TO anyone over 30, the personalities of Marilyn Monroe, JFK, and

Jackie O continue to exert the most powerful of holds on the

imagination.

Nick Bird's re-examination therefore of the mystery surrounding

Monroe's death has a good deal going for it even before you start to

take his own part into account. Which is plenty. For apart from the fact

that he implicates Jackie as a major player in the conspiracy to silence

Monroe, the President's former mistress, he also has an actress, Ellie

Targett, who not only bears an uncanny resemblance to the former First

Lady but brings her sensitively to life. Dressed in familiar H-line chic

satin suit and pill-box hat, here is an icon revealed -- under pressure

from David Wynn's insistent prosecutor -- as sacrificial lamb, gallant

heroine, and ruthless defender of the Kennedy myth and American way of

life when she sees it seriously threatened.

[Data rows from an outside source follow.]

(* ===== verification/BankForks.v ===== *)
(** * The forks of the bank

    core/src/treasuryForks.rs: the banks that are not behind the root, the
    relations between their slots that fork selection reads, and moving the
    root.  A bank is the record of what this code reads of it; [squash] of the
    root bank works on the accounts and the status cache and is modelled with
    the bank. *)

From S2P Require Import Prelude Interface Codec Float VoteState StakingUtils ForkSelection.

Module bank_forks.

Record ForkBank := mkForkBank {
  fb_slot : Z;
  fb_ancestors : gset Z;
  fb_frozen : bool
}.

Record BankForks := mkBankForks {
  banks : gmap Z ForkBank;
  working_bank : ForkBank;
  forks_root : Z
}.

Definition BankForks_new (bank_slot : Z) (bank : ForkBank) : BankForks :=
  mkBankForks {[bank_slot := bank]} bank 0.

(** [&self.banks[&bank_slot]] *)
Definition forks_index {E} (f : BankForks) (bank_slot : Z) : res E ForkBank :=
  unwrap (f.(banks) !! bank_slot).

(** The loops over [self.banks.values()]. *)
Definition bank_values (f : BankForks) : list ForkBank := (map_to_list f.(banks)).*2.

Definition ancestors (f : BankForks) : gmap Z (gset Z) :=
  foldl (λ m bank, <[bank.(fb_slot) := bank.(fb_ancestors) ∖ {[bank.(fb_slot)]}]> m)
    ∅ (bank_values f).

(** [descendants.entry(parent).or_insert(..).insert(slot)] *)
Definition add_descendant (slot : Z) (m : gmap Z (gset Z)) (parent : Z) : gmap Z (gset Z) :=
  <[parent := {[slot]} ∪ default ∅ (m !! parent)]> m.

Definition descendants (f : BankForks) : gmap Z (gset Z) :=
  foldl (λ m bank,
    let m := <[bank.(fb_slot) := default ∅ (m !! bank.(fb_slot))]> m in
    let set := bank.(fb_ancestors) ∖ {[bank.(fb_slot)]} in
    foldl (add_descendant bank.(fb_slot)) m (elements set))
    ∅ (bank_values f).

Definition frozen_banks (f : BankForks) : gmap Z ForkBank :=
  filter (λ kb, kb.2.(fb_frozen) = true) f.(banks).

Definition active_banks (f : BankForks) : list Z :=
  (filter (λ kb, kb.2.(fb_frozen) = false) (map_to_list f.(banks))).*1.

Definition get (f : BankForks) (bank_slot : Z) : option ForkBank := f.(banks) !! bank_slot.
(* ===== verification/LeaderSchedule.v ===== *)
(** * The leader schedule

    core/src/leaderArrange.rs (the stake-weighted schedule of an epoch),
    leaderArrangeUtils.rs (the schedule of a bank) and leaderArrangeCache.rs
    (the cache of schedules and the next slot of a leader).

    The rand and rand_chacha crates are the parameter [weighted_index]: for the
    weights it gives no distribution ([WeightedIndex::new] fails) or the samples
    that a seeded generator draws, by their number. *)

From stdpp Require Import sorting.
From Stdlib Require Import Sorting.Mergesort Sorting.Sorted Structures.Orders.
From S2P Require Import Prelude Interface Codec Float VoteState EpochSchedule StakingUtils.

Import vote_state.

Module leader_schedule.

Definition NUM_CONSECUTIVE_LEADER_SLOTS : Z := 8.

Record LeaderSchedule := mkLeaderSchedule { slot_leaders : list Pubkey }.

Section Schedule.
Context (weighted_index : list Z → option (list Z → nat → nat)).

(** The closure over [0..len]: [k] samples have been drawn. *)
Fixpoint leaders_loop {E} (ids : list Pubkey) (sample : nat → nat) (repeat : Z) (n : nat) (i : Z)
    (k : nat) (current_node : Pubkey) : res E (list Pubkey) :=
  match n with
  | O => Ok []
  | S n' =>
      if repeat =? 0 then Panic
      else if i mod repeat =? 0 then
        node ← unwrap (ids !! sample k);
        rest ← leaders_loop ids sample repeat n' (i + 1) (S k) node;
        Ok (node :: rest)
      else
        rest ← leaders_loop ids sample repeat n' (i + 1) k current_node;
        Ok (current_node :: rest)
  end.

Definition LeaderSchedule_new {E} (ids_and_stakes : list (Pubkey * Z)) (seed : list Z)
    (len repeat : Z) : res E LeaderSchedule :=
  match weighted_index ids_and_stakes.*2 with
  | None => Panic
  | Some sample =>
      leaders ← leaders_loop ids_and_stakes.*1 (sample seed) repeat (Z.to_nat len) 0 0 Pubkey_default;
      Ok (mkLeaderSchedule leaders)
  end.

(** [Index]: the remainder by the length panics for an empty schedule. *)
Definition schedule_index {E} (s : LeaderSchedule) (index : Z) : res E Pubkey :=
  let n := Z.of_nat (length s.(slot_leaders)) in
  if n =? 0 then Panic else unwrap (s.(slot_leaders) !! Z.to_nat (index mod n)).
End Schedule.
End leader_schedule.

Module leader_schedule_utils.
Import leader_schedule.

(** The order of [sort_stakes]: the greater stake first, then the greater
    key. *)
Module StakeOrder <: TotalLeBool'.
Definition t : Type := Pubkey * Z.
Definition leb (l r : t) : bool :=
  if r.2 =? l.2 then r.1 <=? l.1 else r.2 <=? l.2.
Infix "<=?" := leb.
Lemma stake_leb_total x y : leb x y = true ∨ leb y x = true.
Proof.
  unfold leb. rewrite (Z.eqb_sym x.2). destruct (Z.eqb_spec y.2 x.2); rewrite !Z.leb_le; lia.
Qed.
Definition leb_total := stake_leb_total.
End StakeOrder.
Module StakeSort := Sort StakeOrder.

(** [Vec::dedup] *)
Fixpoint dedup {A} `{EqDecision A} (l : list A) : list A :=
  match l with
  | x :: ((y :: _) as l') => if bool_decide (x = y) then dedup l' else x :: dedup l'
  | _ => l
  end.

Definition sort_stakes (stakes : list (Pubkey * Z)) : list (Pubkey * Z) :=
  dedup (StakeSort.sort stakes).

(** [epoch_height.to_le_bytes()] in the first bytes of the seed *)
Definition epoch_seed (epoch_height : Z) : list Z := le_enc 8 epoch_height ++ replicate 24 0.

Section Utils.
Context `{!Bincode VoteState}.
Context (weighted_index : list Z → option (list Z → nat → nat)).

Definition bank_leader_schedule {E} (epoch_height : Z) (bank : BankView)
    : res E (option LeaderSchedule) :=
  match staking_utils.staked_nodes_at_epoch bank epoch_height with
  | None => Ok None
  | Some stakes =>
      let stakes := sort_stakes (map_to_list stakes) in
      s ← LeaderSchedule_new weighted_index stakes (epoch_seed epoch_height)
            (bank.(bv_slots_in_epoch) epoch_height) NUM_CONSECUTIVE_LEADER_SLOTS;
      Ok (Some s)
  end.

Definition slot_leader_at {E} (s : Z) (bank : BankView) : res E (option Pubkey) :=
  let '(epoch, slot_index) := bank.(bv_epoch_and_index) s in
  schedule ← bank_leader_schedule epoch bank;
  match schedule with
  | Some schedule => leader ← schedule_index schedule slot_index; Ok (Some leader)
  | None => Ok None
  end.
End Utils.

(** Both divide by [ticks_per_slot], which panics for zero. *)
Definition num_ticks_left_in_slot {E} (ticks_per_slot tick_height : Z) : res E Z :=
  if ticks_per_slot =? 0 then Panic
  else Ok (u64_sub (u64_sub ticks_per_slot (tick_height mod ticks_per_slot)) 1).

Definition tick_height_to_slot {E} (ticks_per_slot tick_height : Z) : res E Z :=
  if ticks_per_slot =? 0 then Panic else Ok (tick_height / ticks_per_slot).
End leader_schedule_utils.

Module leader_schedule_cache.
Import leader_schedule leader_schedule_utils.

Definition MAX_SCHEDULES : nat := 10.

Record LeaderScheduleCache := mkCache {
  cached_schedules : gmap Z LeaderSchedule;
  cache_order : list Z;
  cache_epoch_schedule : epoch_schedule.EpochSchedule;
  max_epoch : Z
}.

Definition set_root (root : Z) (c : LeaderScheduleCache) : LeaderScheduleCache :=
  mkCache c.(cached_schedules) c.(cache_order) c.(cache_epoch_schedule)
    (epoch_schedule.get_stakers_epoch c.(cache_epoch_schedule) root).

Definition Cache_new (es : epoch_schedule.EpochSchedule) (root : Z) : LeaderScheduleCache :=
  set_root root (mkCache ∅ [] es 0).

Definition retain_latest {E} (schedules : gmap Z LeaderSchedule) (order : list Z)
    : res E (gmap Z LeaderSchedule * list Z) :=
  if (MAX_SCHEDULES <? size schedules)%nat then
    match order with
    | first :: order' => Ok (delete first schedules, order')
    | [] => Panic
    end
  else Ok (schedules, order).

Section Cache.
Context `{!Bincode VoteState}.
Context (weighted_index : list Z → option (list Z → nat → nat)).

Definition compute_epoch_schedule {E} (epoch : Z) (bank : BankView)
    : M LeaderScheduleCache E (option LeaderSchedule) :=
  schedule ← liftM (bank_leader_schedule weighted_index epoch bank);
  match schedule with
  | None => mret None
  | Some schedule =>
      c ← getM;
      match c.(cached_schedules) !! epoch with
      | Some _ => mret (Some schedule)
      | None =>
          '(schedules, order) ← liftM (retain_latest (<[epoch := schedule]> c.(cached_schedules))
                                         (c.(cache_order) ++ [epoch]));
          putM (mkCache schedules order c.(cache_epoch_schedule) c.(max_epoch));;
          mret (Some schedule)
      end
  end.

Definition get_epoch_schedule_else_compute {E} (epoch : Z) (bank : BankView)
    : M LeaderScheduleCache E (option LeaderSchedule) :=
  c ← getM;
  match c.(cached_schedules) !! epoch with
  | Some schedule => mret (Some schedule)
  | None => compute_epoch_schedule epoch bank
  end.

Definition slot_leader_at_no_compute {E} (s : Z) : M LeaderScheduleCache E (option Pubkey) :=
  c ← getM;
  let '(epoch, slot_index) :=
    epoch_schedule.get_epoch_and_slot_index c.(cache_epoch_schedule) s in
  match c.(cached_schedules) !! epoch with
  | Some schedule => leader ← liftM (schedule_index schedule slot_index); mret (Some leader)
  | None => mret None
  end.

Definition slot_leader_at_else_compute {E} (s : Z) (bank : BankView)
    : M LeaderScheduleCache E (option Pubkey) :=
  cache_result ← slot_leader_at_no_compute s;
  c ← getM;
  let bank_epoch := (epoch_schedule.get_epoch_and_slot_index c.(cache_epoch_schedule) s).1 in
  if c.(max_epoch) <? bank_epoch then mret None
  else match cache_result with
  | Some leader => mret (Some leader)
  | None =>
      let '(epoch, slot_index) := bank.(bv_epoch_and_index) s in
      schedule ← compute_epoch_schedule epoch bank;
      match schedule with
      | Some schedule => leader ← liftM (schedule_index schedule slot_index); mret (Some leader)
      | None => mret None
      end
  end.

Definition cache_slot_leader_at {E} (s : Z) (bank : option BankView)
    : M LeaderScheduleCache E (option Pubkey) :=
  match bank with
  | Some bank => slot_leader_at_else_compute s bank
  | None => slot_leader_at_no_compute s
  end.

(** The inner [for i in start_index..slots_in_epoch]: [Some] of the answer, or
    the slot reached at the end of the epoch.  [received] says for which slots
    the block store has data; it is [None] without a block store. *)
Fixpoint scan_epoch {E} (pubkey : Pubkey) (received : option (Z → bool)) (schedule : LeaderSchedule)
    (n : nat) (i current_slot : Z) : res E (option Z * Z) :=
  match n with
  | O => Ok (None, current_slot)
  | S n' =>
      let current_slot := u64_add current_slot 1 in
      leader ← schedule_index schedule i;
      if (pubkey =? leader) &&
         negb (match received with Some has => has current_slot | None => false end)
      then Ok (Some current_slot, current_slot)
      else scan_epoch pubkey received schedule n' (i + 1) current_slot
  end.

(** The [while let] over the epochs; [None] when the fuel runs out. *)
Fixpoint next_leader_loop {E} (fuel : nat) (pubkey : Pubkey) (received : option (Z → bool))
    (bank : BankView) (epoch start_index current_slot : Z)
    : M LeaderScheduleCache E (option (option Z)) :=
  match fuel with
  | O => mret None
  | S fuel' =>
      schedule ← get_epoch_schedule_else_compute epoch bank;
      match schedule with
      | None => mret (Some None)
      | Some schedule =>
          '(found, current_slot) ← liftM (scan_epoch pubkey received schedule
             (Z.to_nat (bank.(bv_slots_in_epoch) epoch - start_index)) start_index current_slot);
          match found with
          | Some s => mret (Some (Some s))
          | None => next_leader_loop fuel' pubkey received bank (u64_add epoch 1) 0 current_slot
          end
      end
  end.

Definition next_leader_slot {E} (fuel : nat) (pubkey : Pubkey) (current_slot : Z) (bank : BankView)
    (received : option (Z → bool)) : M LeaderScheduleCache E (option (option Z)) :=
  let '(epoch, start_index) := bank.(bv_epoch_and_index) (u64_add current_slot 1) in
  next_leader_loop fuel pubkey received bank epoch start_index current_slot.
End Cache.
End leader_schedule_cache.

Module leader_schedule_proofs.
Import leader_schedule leader_schedule_utils leader_schedule_cache.

(** ** The schedule of an epoch *)

(** [i] slots are done, [k = ceil (i / repeat)] samples are drawn, and the
    current node is the last of them. *)
Lemma leaders_loop_spec {E} ids sample repeat n : ∀ i k cur,
  0 < repeat → 0 ≤ i → (∀ j, (sample j < length ids)%nat) →
  Z.of_nat k = (i + repeat - 1) / repeat →
  (i mod repeat ≠ 0 → ids !! sample (Z.to_nat (i / repeat)) = Some cur) →
  ∃ l, leaders_loop (E:=E) ids sample repeat n i k cur = Ok l ∧ length l = n ∧
    ∀ j, (j < n)%nat → l !! j = ids !! sample (Z.to_nat ((i + Z.of_nat j) / repeat)).
Proof.
  induction n as [|n IH]; intros i k cur Hr Hi Hs Hk Hcur; cbn [leaders_loop].
  { exists []. split_and!; [done|done|lia]. }
  rewrite (proj2 (Z.eqb_neq _ _)) by lia.
  pose proof (Z.div_mod i repeat ltac:(lia)) as Hdm.
  pose proof (Z.mod_pos_bound i repeat Hr) as Hb.
  assert (∃ k' cur', Z.of_nat k' = (i + 1 + repeat - 1) / repeat ∧
      ids !! sample (Z.to_nat (i / repeat)) = Some cur' ∧
      leaders_loop (E:=E) ids sample repeat (S n) i k cur =
        (rest ← leaders_loop ids sample repeat n (i + 1) k' cur'; Ok (cur' :: rest)))
    as (k' & cur' & Hk' & Hc' & Heq).
  { cbn [leaders_loop]. rewrite (proj2 (Z.eqb_neq repeat 0)) by lia.
    assert ((i + 1 + repeat - 1) / repeat = i / repeat + 1) as Hnext.
    { symmetry. apply (Z.div_unique _ _ _ (i mod repeat)); lia. }
    destruct (Z.eqb_spec (i mod repeat) 0) as [H0|H0].
    - assert ((i + repeat - 1) / repeat = i / repeat) as Hthis.
      { symmetry. apply (Z.div_unique _ _ _ (repeat - 1)); lia. }
      assert (Z.to_nat (i / repeat) = k) as -> by lia.
      destruct (lookup_lt_is_Some_2 ids (sample k) (Hs k)) as [node Hn]. rewrite Hn.
      exists (S k), node. split_and!; [lia|done|done].
    - assert ((i + repeat - 1) / repeat = i / repeat + 1) as Hthis.
      { symmetry. apply (Z.div_unique _ _ _ (i mod repeat - 1)); lia. }
      exists k, cur. split_and!; [lia|auto|done]. }
  cbn [leaders_loop] in Heq. rewrite (proj2 (Z.eqb_neq repeat 0)) in Heq by lia.
  rewrite Heq. destruct (IH (i + 1) k' cur') as (l & -> & Hlen & Hl); [lia..|done|done| |].
  { intros Hne. replace ((i + 1) / repeat) with (i / repeat); [done|].
    apply (Z.div_unique _ _ _ (i mod repeat + 1)); [|lia]. left.
    destruct (decide (i mod repeat + 1 = repeat)); [|lia]. exfalso. apply Hne.
    replace (i + 1) with ((i / repeat + 1) * repeat) by lia. by apply Z.mod_mul; lia. }
  exists (cur' :: l). split_and!; [done|cbn; lia|].
  intros [|j] Hj; cbn; [by rewrite Z.add_0_r|].
  rewrite Hl by lia. do 3 f_equal. f_equal. lia.
Qed.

Less a play and more a dramatic inquisition, Bird's tastes veer

uncomfortably towards the sensational. But such is his command of a mass

of information about the now dubious sexual life-styles of JFK and his

brother and the corruption and dishonesty those facts expose, it makes

for a gripping hour. Over it all looms the extraordinary presence of

Monroe (a stunning series of blow-ups) reminding us of the unique --

half vulnerable, half irresistibly erotic -- quality she had. The

Kennedy era, we now know, was a triumph of image over reality. Happy

Birthday, Mr President is yet another nail in that coffin that will keep

you arguing for hours long after you've left the theatre.